DATA FOR ANALYSIS section start

(** [t] is elm, the first frame its parent, the second its gparent.  After
    the rotations elm's parent is black, which ends the loop. *)
Fixpoint insert_color_loop (t : rbtree) (p : path) {struct p} : outcome rbtree :=
  match p with
  | InLeft VRB_RED px pr :: InLeft gc gx uncle :: p' =>
      if is_red uncle then
        insert_color_loop
          (Node VRB_RED (Node VRB_BLACK t px pr) gx (set_color VRB_BLACK uncle)) p'
      else
        g ← VRB_ROTATE_RIGHT (Node VRB_RED (Node VRB_BLACK t px pr) gx uncle);
        Ret (zip g p')
  | InRight VRB_RED pl px :: InLeft gc gx uncle :: p' =>
      if is_red uncle then
        insert_color_loop
          (Node VRB_RED (Node VRB_BLACK pl px t) gx (set_color VRB_BLACK uncle)) p'
      else
        parent ← VRB_ROTATE_LEFT (Node VRB_RED pl px t);
        parent ← put_color VRB_BLACK parent;
        g ← VRB_ROTATE_RIGHT (Node VRB_RED parent gx uncle);
        Ret (zip g p')
  | InRight VRB_RED pl px :: InRight gc uncle gx :: p' =>
      if is_red uncle then
        insert_color_loop
          (Node VRB_RED (set_color VRB_BLACK uncle) gx (Node VRB_BLACK pl px t)) p'
      else
        g ← VRB_ROTATE_LEFT (Node VRB_RED uncle gx (Node VRB_BLACK pl px t));
        Ret (zip g p')
  | InLeft VRB_RED px pr :: InRight gc uncle gx :: p' =>
      if is_red uncle then
        insert_color_loop
          (Node VRB_RED (set_color VRB_BLACK uncle) gx (Node VRB_BLACK t px pr)) p'
      else
        parent ← VRB_ROTATE_RIGHT (Node VRB_RED t px pr);
        parent ← put_color VRB_BLACK parent;
        g ← VRB_ROTATE_LEFT (Node VRB_RED uncle gx parent);
        Ret (zip g p')
  | [InLeft VRB_RED _ _] | [InRight VRB_RED _ _] => Undef "VRB_LEFT(NULL gparent)"
  | _ => Ret (zip t p)   (* no parent, or a black one *)
  end.
Definition VRB_INSERT_COLOR (t : rbtree) (p : path) : outcome rbtree :=
  root ← insert_color_loop t p; put_color VRB_BLACK root.

(** The descent of VRB_INSERT: an equal element, or the place of the new
    one. *)
Fixpoint insert_at (t : rbtree) (k : K) (p : path) : loc + path :=
  match t with
  | Nil => inr p
  | Node c l x r =>
      match cmp k x.1 with
      | Lt => insert_at l k (InLeft c x r :: p)
      | Gt => insert_at r k (InRight c l x :: p)
      | Eq => inl x.2
      end
  end.
Definition rb_insert (t : rbtree) (k : K) (l : loc) : outcome (option loc * rbtree) :=
  match insert_at t k [] with
  | inl tmp => Ret (Some tmp, t)
  | inr p => t' ← VRB_INSERT_COLOR (Node VRB_RED Nil (k, l) Nil) p; Ret (None, t')
  end.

DATA FOR ANALYSIS section end

WHAT YOU NEED TO DO:
Output the listing in full. Leave every line unchanged.

ANSWER SPACE:
(** [t] is elm, the first frame its parent, the second its gparent.  After
    the rotations elm's parent is black, which ends the loop. *)
Fixpoint insert_color_loop (t : rbtree) (p : path) {struct p} : outcome rbtree :=
  match p with
  | InLeft VRB_RED px pr :: InLeft gc gx uncle :: p' =>
      if is_red uncle then
        insert_color_loop
          (Node VRB_RED (Node VRB_BLACK t px pr) gx (set_color VRB_BLACK uncle)) p'
      else
        g ← VRB_ROTATE_RIGHT (Node VRB_RED (Node VRB_BLACK t px pr) gx uncle);
        Ret (zip g p')
  | InRight VRB_RED pl px :: InLeft gc gx uncle :: p' =>
      if is_red uncle then
        insert_color_loop
          (Node VRB_RED (Node VRB_BLACK pl px t) gx (set_color VRB_BLACK uncle)) p'
      else
        parent ← VRB_ROTATE_LEFT (Node VRB_RED pl px t);
        parent ← put_color VRB_BLACK parent;
        g ← VRB_ROTATE_RIGHT (Node VRB_RED parent gx uncle);
        Ret (zip g p')
  | InRight VRB_RED pl px :: InRight gc uncle gx :: p' =>
      if is_red uncle then
        insert_color_loop
          (Node VRB_RED (set_color VRB_BLACK uncle) gx (Node VRB_BLACK pl px t)) p'
      else
        g ← VRB_ROTATE_LEFT (Node VRB_RED uncle gx (Node VRB_BLACK pl px t));
        Ret (zip g p')
  | InLeft VRB_RED px pr :: InRight gc uncle gx :: p' =>
      if is_red uncle then
        insert_color_loop
          (Node VRB_RED (set_color VRB_BLACK uncle) gx (Node VRB_BLACK t px pr)) p'
      else
        parent ← VRB_ROTATE_RIGHT (Node VRB_RED t px pr);
        parent ← put_color VRB_BLACK parent;
        g ← VRB_ROTATE_LEFT (Node VRB_RED uncle gx parent);
        Ret (zip g p')
  | [InLeft VRB_RED _ _] | [InRight VRB_RED _ _] => Undef "VRB_LEFT(NULL gparent)"
  | _ => Ret (zip t p)   (* no parent, or a black one *)
  end.
Definition VRB_INSERT_COLOR (t : rbtree) (p : path) : outcome rbtree :=
  root ← insert_color_loop t p; put_color VRB_BLACK root.

(** The descent of VRB_INSERT: an equal element, or the place of the new
    one. *)
Fixpoint insert_at (t : rbtree) (k : K) (p : path) : loc + path :=
  match t with
  | Nil => inr p
  | Node c l x r =>
      match cmp k x.1 with
      | Lt => insert_at l k (InLeft c x r :: p)
      | Gt => insert_at r k (InRight c l x :: p)
      | Eq => inl x.2
      end
  end.
Definition rb_insert (t : rbtree) (k : K) (l : loc) : outcome (option loc * rbtree) :=
  match insert_at t k [] with
  | inl tmp => Ret (Some tmp, t)
  | inr p => t' ← VRB_INSERT_COLOR (Node VRB_RED Nil (k, l) Nil) p; Ret (None, t')
  end.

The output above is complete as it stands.